First health, now education. It's been a long time coming, but the publication of school league tables last week shows the consolidation of the great divide in Irish education.
Fifteen of the top 20 feeder schools to universities are fee-paying. The message would appear to be that if you send your child to a fee-paying school, they have a better chance of success, as measured within the narrow, but easily defined, parameters of economic prosperity.
The league tables do not provide information about education. Their purpose is to show which schools send the greatest number of pupils forward to third-level education. Even within that narrow remit, the info is sparse.
For example, Yeats College in Galway sends 100% of its 195 pupils to university. We are not told how many of these do an arts course that might lead nowhere, or law or medicine, which can propel practitioners to a most influential role in society.
Salubrious Gonzaga College in Dublin has a 91% hit rate (for university) compared to around 14% for Synge Street CBS in the city. We don't know the factors that influenced this disparity, such as the socio-economic make up of the pupils. In wealthier areas, apart from the fee-paying element, parents plug gaps by making voluntary contributions. In disadvantaged areas, this is not really a choice.
We don't know the percentage of pupils with special needs in each school, nor travellers, nor "newcomers", as the children of immigrants are now called. We don't know how challenges presented by such pupils might influence standing in the brutally simplified terms of a league table.
We do know that many of the top fee-paying schools have acquired means of ensuring a very limited number of pupils which might present challenges are admitted to their schools. The Irish Times reported that 60% of the "top schools" in their list limit admissions to certain categories, such as the offspring of past pupils, and those who provide satisfactory answers in an interview.
The interview in particular allows a school to weed out any pupil who might present behavioural challenges; it also allows scope to embrace a pupil whose parents have loads of lolly to throw at the school. We do know that many of these particular schools are run by religious orders. We don't know how the members of these orders square this carry-on with their religious calling, but we can guess.
The tables are presented in a manner that implies those who don't make it to third level are non-persons. We are not told what opportunity or occupation they found beyond the campuses of the state.

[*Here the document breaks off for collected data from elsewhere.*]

(* ===== verification/TimerIrq.v ===== *)
(** * Timer interrupt dispatch (src/generic/timer_irq.c)

    [clock n] is the value the [n]-th call of [timer_read_time()] returns; the
    state counts the calls.  Times are 32-bit tick counts that wrap around. *)

From S2P Require Import Prelude Clock Sched.

Record tirq := mk_tirq {
  ti_sched : sched;
  timer_repeat_until : Z;
  ti_reads : nat }.
#[export] Instance eta_tirq : Eta tirq := fun s =>
  mk_tirq (ti_sched s) (timer_repeat_until s) (ti_reads s).

Section timer_irq.
Context (CONFIG_CLOCK_FREQ : Z) (clock : nat -> Z).
Context (timer_fuel : nat) (user : nat -> M sched Z).
Abbreviation from_us := (timer_from_us CONFIG_CLOCK_FREQ).

Definition TIMER_REPEAT_TICKS : Z := from_us 100.
Definition TIMER_MIN_TRY_TICKS : Z := from_us 2.
Definition TIMER_DEFER_REPEAT_TICKS : Z := from_us 5.

Definition timer_read_time : M tirq Z := fun s =>
  Ret (clock (ti_reads s)) (s <| ti_reads ::= S |>).

Definition ti_dispatch : M tirq Z :=
  zoom ti_sched (sched_timer_dispatch CONFIG_CLOCK_FREQ timer_fuel user).

(** [while (diff > 0) diff = next - timer_read_time();] *)
Fixpoint timer_wait (fuel : nat) (next diff : Z) : M tirq unit :=
  if 0 <? diff then
    match fuel with
    | O => crash
    | S fuel => now <- timer_read_time;; timer_wait fuel next (s32 (u32 (next - now)))
    end
  else ret tt.

(** The part of one round after the timer was dispatched: [inl r] returns [r]
    to the board code, [inr tru] goes round again.  [task_poll] is the call
    only the polling variant makes. *)
Definition timer_check (task_poll : M tirq unit) (tru next now : Z) : M tirq (Z + Z) :=
  let diff := s32 (u32 (next - now)) in
  if s32 TIMER_MIN_TRY_TICKS <? diff then ret (inl next) else
  if timer_is_before tru now then
    (when diff <? s32 (u32 (- from_us 1000))
     then zoom ti_sched (sched_try_shutdown "Rescheduled timer in the past"));;;
    task_poll;;;
    (fun s =>
       let '(busy, sch) := sched_check_set_tasks_busy (ti_sched s) in
       let s := s <| ti_sched := sch |> in
       let tru := u32 (now + TIMER_REPEAT_TICKS) in
       let s := s <| timer_repeat_until := tru |> in
       if truthy busy then Ret (inl (u32 (now + TIMER_DEFER_REPEAT_TICKS))) s
       else Ret (inr tru) s)
  else ret (inr tru).

(** [irq_poll] stands for what may run before the wait: interrupts in one
    variant, [timer_dispatch_irq_poll] in the other. *)
Fixpoint timer_dispatch_loop (fuel : nat) (task_poll irq_poll : M tirq unit) (tru : Z)
    : M tirq Z :=
  match fuel with
  | O => crash
  | S fuel =>
    next <- ti_dispatch;;
    now <- timer_read_time;;
    r <- timer_check task_poll tru next now;;
    match r with
    | inl r => ret r
    | inr tru =>
      irq_poll;;;
      timer_wait fuel next (s32 (u32 (next - now)));;;
      timer_dispatch_loop fuel task_poll irq_poll tru
    end
  end.

Definition timer_dispatch_many (fuel : nat) (irqs : M tirq unit) : M tirq Z := fun s =>
  timer_dispatch_loop fuel (ret tt) irqs (timer_repeat_until s) s.

Definition timer_dispatch_many_polling (fuel : nat)
    (timer_dispatch_task_poll timer_dispatch_irq_poll : M tirq unit) : M tirq Z := fun s =>
  timer_dispatch_loop fuel timer_dispatch_task_poll timer_dispatch_irq_poll
    (timer_repeat_until s) s.

Definition timer_task : M tirq unit :=
  now <- timer_read_time;;
  modify (fun s => if timer_is_before (timer_repeat_until s) now
                   then s <| timer_repeat_until := now |> else s).

(** ** Properties *)

(** What [timer_check] may answer: a time comfortably in the future. *)
Definition in_future (now r : Z) : Prop :=
  s32 TIMER_MIN_TRY_TICKS < s32 (u32 (r - now)) \/ r = u32 (now + TIMER_DEFER_REPEAT_TICKS).

Lemma timer_check_future task_poll tru next now s r s' :
  timer_check task_poll tru next now s = Ret (inl r) s' -> in_future now r.
Proof.
  unfold timer_check, in_future. destruct (Z.ltb_spec (s32 TIMER_MIN_TRY_TICKS) (s32 (u32 (next - now)))).
  - intros [= <- <-]. by left.
  - destruct (timer_is_before tru now); [|done]. unfold bind.
    match goal with |- context [match ?m s with Ret _ _ => _ | _ => _ end] =>
      destruct (m s) as [a w| |]; [|done..] end.
    destruct (task_poll w) as [b w2| |]; [|done..].
    destruct (sched_check_set_tasks_busy _) as [busy sch]. destruct (truthy busy); [|done].
    intros [= <- <-]. by right.
Qed.

(** Whatever [timer_dispatch_many] returns for the next interrupt lies ahead
    of the last time it read. *)
Lemma timer_dispatch_loop_future fuel task_poll irq_poll tru s r s' :
  timer_dispatch_loop fuel task_poll irq_poll tru s = Ret r s' ->
  exists n, in_future (clock n) r.
Proof.
  revert tru s. induction fuel as [|fuel IH]; intros tru s; [done|].
  cbn [timer_dispatch_loop]. unfold bind at 1. destruct (ti_dispatch s) as [next s1| |]; [|done..].
  unfold bind at 1, timer_read_time at 1. unfold bind at 1.
  destruct (timer_check _ _ _ _ _) as [[r1|tru1] s2| |] eqn:Ec; [|..|done|done].
  - intros [= -> ->]. exists (ti_reads s1). by eapply timer_check_future.
  - unfold bind at 1. destruct (irq_poll s2) as [[] s3| |]; [|done..].
    unfold bind at 1. destruct (timer_wait _ _ _ s3) as [[] s4| |]; [|done..]. apply IH.
Qed.
End timer_irq.

(** ** Tasks are not starved by timers *)

Section starvation.
Context (CONFIG_CLOCK_FREQ : Z) (t : nat -> Z) (timer_fuel : nat) (user : nat -> M sched Z).
(** The clock advances with every reading, in steps shorter than 2^24 ticks. *)
Context (Hfreq : 0 <= CONFIG_CLOCK_FREQ <= 1000000000).
Context (Ht : forall n, t n < t (S n) <= t n + 0x1000000).
(** [Inv] is an invariant of the scheduler under which the tasks are runnable;
    the timer callbacks preserve it, and return or shut down. *)
Context (Inv : sched -> Prop).
Context (Hready : forall sch, Inv sch -> 0 <= tasks_status sch).
Context (Hbusy : forall sch, Inv sch -> Inv (sch <| tasks_busy := tasks_status sch |>)).
Context (Hdisp : forall sch, Inv sch ->
  match sched_timer_dispatch CONFIG_CLOCK_FREQ timer_fuel user sch with
  | Ret _ sch' => Inv sch' /\ tasks_busy sch' = tasks_busy sch
  | Halt _ _ => True
  | Crash _ => False
  end).

Abbreviation clk := (fun n => u32 (t n)).
Abbreviation R := (TIMER_REPEAT_TICKS CONFIG_CLOCK_FREQ).
Abbreviation K := (TIMER_MIN_TRY_TICKS CONFIG_CLOCK_FREQ).

Lemma ticks_small : 0 <= K <= 2000 /\ 0 <= R <= 100000.
Proof. unfold TIMER_MIN_TRY_TICKS, TIMER_REPEAT_TICKS, timer_from_us. word. Qed.

Lemma clock_mono n m : (n < m)%nat -> t n < t m.
Proof. induction 1; [apply Ht|]. pose proof (Ht m). lia. Qed.

(** The wait ends, at most one clock step after [next]. *)
Lemma timer_wait_ok fuel next n s :
  ti_reads s = S n ->
  let d := s32 (u32 (next - clk n)) in
  d <= K -> d <= Z.of_nat fuel ->
  exists m, (n <= m)%nat /\ t m <= Z.max (t n) (t n + d + 0x1000000) /\
    timer_wait clk fuel next d s = Ret tt (s <| ti_reads := S m |>).
Proof.
  pose proof ticks_small as [HK _].
  revert n s. induction fuel as [|fuel IH]; intros n s Hn d Hd Hf; cbn [timer_wait].
  - destruct (Z.ltb_spec 0 d); [lia|]. exists n. split_and!; [done|lia|].
    destruct s; cbn in *; by subst.
  - destruct (Z.ltb_spec 0 d).
    + unfold bind, timer_read_time. rewrite Hn. cbn [ti_reads set].
      pose proof (Ht n) as Htn.
      assert (Hd' : s32 (u32 (next - clk (S n))) = t n + d - t (S n)) by (subst d; word).
      destruct (IH (S n) (s <| ti_reads ::= S |>)) as (m & Hm & Hb & E).
      * cbn. by rewrite Hn.
      * cbn beta in *. lia.
      * cbn beta in *. lia.
      * exists m. split_and!; [lia|cbn beta in *; lia|]. cbn beta in *. rewrite E. by destruct s.
    + exists n. split_and!; [done|lia|]. destruct s; cbn in *; by subst.
Qed.

Definition tasks_are_busy (s : tirq) : bool := TS_REQUESTED <=? tasks_busy (ti_sched s).

Lemma timer_is_before_unwrapped a b :
  Z.abs (a - b) <= 0x40000000 -> timer_is_before (u32 a) (u32 b) = (a <? b).
Proof. intros H. unfold timer_is_before. destruct (Z.ltb_spec a b); [apply Z.ltb_lt|apply Z.ltb_ge]; word. Qed.

(** Rounds left: until [tru] has passed, once more if tasks were idle. *)
Definition rounds (s : tirq) (T : Z) : Z :=
  Z.max 0 (T + 1 - t (ti_reads s)) + if tasks_are_busy s then 0 else R + 1.

(** One round either leaves the loop or makes progress. *)
Lemma timer_check_progress s T next :
  Inv (ti_sched s) ->
  let n := ti_reads s in
  Z.abs (T - t n) <= 0x40000000 ->
  match timer_check CONFIG_CLOCK_FREQ (ret tt) (u32 T) next (clk n) (s <| ti_reads ::= S |>) with
  | Ret (inl _) _ | Halt _ _ => True
  | Ret (inr tru') s' => exists T', tru' = u32 T' /\ t n <= T' <= Z.max T (t n + R) /\
      s32 (u32 (next - clk n)) <= K /\
      ti_reads s' = S n /\ Inv (ti_sched s') /\
      T' + (if tasks_are_busy s' then 0 else R + 1)
        < Z.max (T + 1) (t n) + (if tasks_are_busy s then 0 else R + 1)
  | Crash _ => False
  end.
Proof.
  intros Hst n HT. pose proof (Hready _ Hst). pose proof ticks_small as [HK HR]. unfold timer_check.
  rewrite (s32_small K) by lia.
  destruct (Z.ltb_spec K (s32 (u32 (next - clk n)))) as [Hlt|Hge]; [done|].
  rewrite timer_is_before_unwrapped by lia. destruct (Z.ltb_spec T (t n)) as [Hb|Hb].
  - unfold bind. match goal with |- context [match ?m (s <| ti_reads ::= S |>) with Ret _ _ => _ | _ => _ end] =>
      assert (Hm : match m (s <| ti_reads ::= S |>) with Ret _ s1 => s1 = s <| ti_reads ::= S |> | Halt _ _ => True | Crash _ => False end) end.
    { destruct (_ <? _); [|done]. unfold zoom, sched_try_shutdown. cbn.
      destruct (negb _); [done|]. by destruct s. }
    match goal with |- context [match ?m (s <| ti_reads ::= S |>) with Ret _ _ => _ | _ => _ end] =>
      destruct (m (s <| ti_reads ::= S |>)) as [? ?| |]; [subst w|done..] end.
    cbn [ret]. unfold sched_check_set_tasks_busy. cbn [ti_sched set].
    unfold tasks_are_busy. destruct (Z.leb_spec TS_REQUESTED (tasks_busy (ti_sched s))); [done|].
    exists (t n + R). cbn. unfold TS_REQUESTED in *.
    rewrite (proj2 (Z.leb_le 0 (tasks_status (ti_sched s)))) by lia.
    split_and!; [word|lia|lia|lia|done|by apply Hbusy|lia].
  - exists T. split_and!; [done|lia|lia|lia|done|done|].
    change (tasks_are_busy (s <| ti_reads ::= S |>)) with (tasks_are_busy s). lia.
Qed.

Lemma ti_dispatch_ok s :
  Inv (ti_sched s) ->
  match ti_dispatch CONFIG_CLOCK_FREQ timer_fuel user s with
  | Ret _ s' => Inv (ti_sched s') /\
      tasks_busy (ti_sched s') = tasks_busy (ti_sched s) /\ ti_reads s' = ti_reads s
  | Halt _ _ => True
  | Crash _ => False
  end.
Proof.
  intros Hs. unfold ti_dispatch, zoom. specialize (Hdisp _ Hs).
  destruct (sched_timer_dispatch _ _ _ _); cbn; tauto.
Qed.

Lemma timer_dispatch_loop_returns fuel T s :
  Inv (ti_sched s) ->
  Z.abs (T - t (ti_reads s)) <= 0x40000000 ->
  rounds s T + K < Z.of_nat fuel ->
  match timer_dispatch_loop CONFIG_CLOCK_FREQ clk timer_fuel user fuel (ret tt) (ret tt) (u32 T) s with
  | Ret _ _ | Halt _ _ => True
  | Crash _ => False
  end.
Proof.
  pose proof ticks_small as [HK HR]. unfold rounds.
  revert T s. induction fuel as [|fuel IH]; intros T s Hst HT Hf.
  { destruct (tasks_are_busy s); lia. }
  cbn [timer_dispatch_loop]. unfold bind at 1. pose proof (ti_dispatch_ok s Hst) as Hd0.
  destruct (ti_dispatch _ _ _ s) as [next s1| |]; [|done..]. destruct Hd0 as (Hst1 & Hb1 & Hr1).
  unfold bind at 1, timer_read_time at 1. unfold bind at 1.
  pose proof (timer_check_progress s1 T next Hst1) as Hc. cbv zeta in Hc. rewrite Hr1 in *.
  specialize (Hc HT).
  destruct (timer_check _ _ _ _ _ _) as [[r1|tru1] s2| |]; [done| |done..].
  destruct Hc as (T' & -> & HT' & Hd & Hr2 & Hst2 & Hlt).
  unfold bind at 1. cbn [ret]. unfold bind at 1.
  set (n := ti_reads s) in *.
  destruct (timer_wait_ok fuel next n s2 Hr2 Hd) as (m & Hm & Hbm & E).
  { unfold tasks_are_busy in *. destruct (_ <=? _), (_ <=? _); lia. }
  assert (Hbz : tasks_are_busy s1 = tasks_are_busy s) by (unfold tasks_are_busy; by rewrite Hb1).
  rewrite Hbz in Hlt. pose proof (Ht m) as Htm.
  assert (t n < t (S m)) by (apply clock_mono; lia).
  cbv beta in *. rewrite E. apply IH; cbn [ti_sched ti_reads set]; [done|lia|].
  change (tasks_are_busy (s2 <| ti_reads := S m |>)) with (tasks_are_busy s2). lia.
Qed.

(** C36: timers do not starve tasks.  While some task is waiting to run, the
    timer interrupt returns control (or shuts the machine down because timers
    are late) after a bounded number of rounds, however many timers keep asking
    to be rescheduled: [rounds] is the time to the deferral limit, plus one
    more period of TIMER_REPEAT_TICKS if the tasks were idle before. *)
Theorem timer_dispatch_many_returns fuel T s :
  Inv (ti_sched s) -> timer_repeat_until s = u32 T ->
  Z.abs (T - t (ti_reads s)) <= 0x40000000 ->
  rounds s T + K < Z.of_nat fuel ->
  match timer_dispatch_many CONFIG_CLOCK_FREQ clk timer_fuel user fuel (ret tt) s with
  | Ret _ _ | Halt _ _ => True
  | Crash _ => False
  end.
Proof.
  intros Hst HT Habs Hf. unfold timer_dispatch_many. rewrite HT.
  by apply timer_dispatch_loop_returns.
Qed.
End starvation.

(** A 1 MHz machine whose only timer is the periodic one. *)
Definition only_periodic (s : sched) : Prop :=
  timer_list s = T_periodic /\ nxt s T_periodic = Some T_sentinel /\ 0 <= tasks_status s.

Lemma only_periodic_dispatch s :
  only_periodic s ->
  match sched_timer_dispatch 1000000 1 (fun _ => ret SF_DONE) s with
  | Ret _ s' => only_periodic s' /\ tasks_busy s' = tasks_busy s
  | Halt _ _ => True
  | Crash _ => False
  end.
Proof.
  intros (Hl & Hn & Hs). unfold sched_timer_dispatch, bind, gets. rewrite Hl. cbn [timer_func].
  unfold periodic_event. cbv zeta. unfold dispatch_update. cbn [timers set sched_wake_tasks].
  autorewrite with mem. rewrite Hn. cbn [Z.eqb SF_RESCHEDULE SF_DONE]. autorewrite with mem.
  set (w := u32 _). assert (timer_is_before w (u32 (w + 0x80000000)) = true) as ->.
  { unfold timer_is_before. apply Z.ltb_lt. word. }
  cbn [negb]. unfold only_periodic. cbn [timers set timer_list tasks_status tasks_busy].
  autorewrite with mem. unfold TS_REQUESTED. by split_and!.
Qed.

Lemma timer_dispatch_many_returns_witness :
  let s := mk_tirq (sched_init <| tasks_busy := TS_IDLE |>) 0 0 in
  match timer_dispatch_many 1000000 (fun n => u32 (Z.of_nat n)) 1 (fun _ => ret SF_DONE) 200 (ret tt) s with
  | Ret _ _ | Halt _ _ => True
  | Crash _ => False
  end.
Proof.
  apply (timer_dispatch_many_returns 1000000 Z.of_nat 1 (fun _ => ret SF_DONE))
    with (Inv := only_periodic) (T := 0).
  - lia.
  - intros n. lia.
  - intros sch H. apply H.
  - intros sch H. apply H.
  - apply only_periodic_dispatch.
  - repeat split. cbn. lia.
  - reflexivity.
  - vm_compute. congruence.
  - vm_compute. reflexivity.
Defined.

Mountrath Vocational School in Laois sent only one of its 14 leaving-cert pupils onto third level. What became of the other 13? Are we to understand that because they may not end up part of the knowledge economy, their fate is irrelevant or uninteresting? Will any of them become rock stars like my good friend Bono, who also moved onto better things after the Leaving?
The information provided is bare and satisfies only those who see education in terms of exam results. And in this regard, they do highlight the growing disparity between public and private education.
Through the boom years, the private-school business ballooned, particularly in Dublin. The abolition of third-level fees in 1996 helped, but rising incomes also contributed to it. Now it is arguable that private education is having a detrimental effect on its public counterpart.
In the southside of Dublin, a parent who decides they want to send their child to a non-fee paying school has a narrow range of choices. There are more private than public secondary schools out along the wealthy south Dublin suburbs. In such an environment, the perception that public is second rate can become a reality. Better equipment in the private schools, more access to parental funding, and a restrictive enrolment policy all influence the growing gap.
And it's not just a question of a wealthy elite cosseting themselves away. Some, if not many, who are attending private schools have not come from a wealthy background. Parents now do without in the belief that they are doing the best for their children by sending them to fee paying schools.
From a policy perspective, the government has accelerated this rush to build two tiers. The continued subvention of fee paying schools to the tune of €80m means that, like in health, the upper tier is provided with both public and private funds. The government is subsidising the propagation of the two-tiered system.
Ultimately, this course is likely to have a detrimental effect on standards in the public education system.
Abolishing the subvention in one fell swoop is not really an option, but there would be nothing wrong with lowering it, and pumping the difference back into public education. Accommodating a fee paying sector in the education system is perfectly acceptable. Subsidising it to widen the gap of opportunity for children, at a time when the public sector is suffering from a grave lack of investment, is simply not acceptable.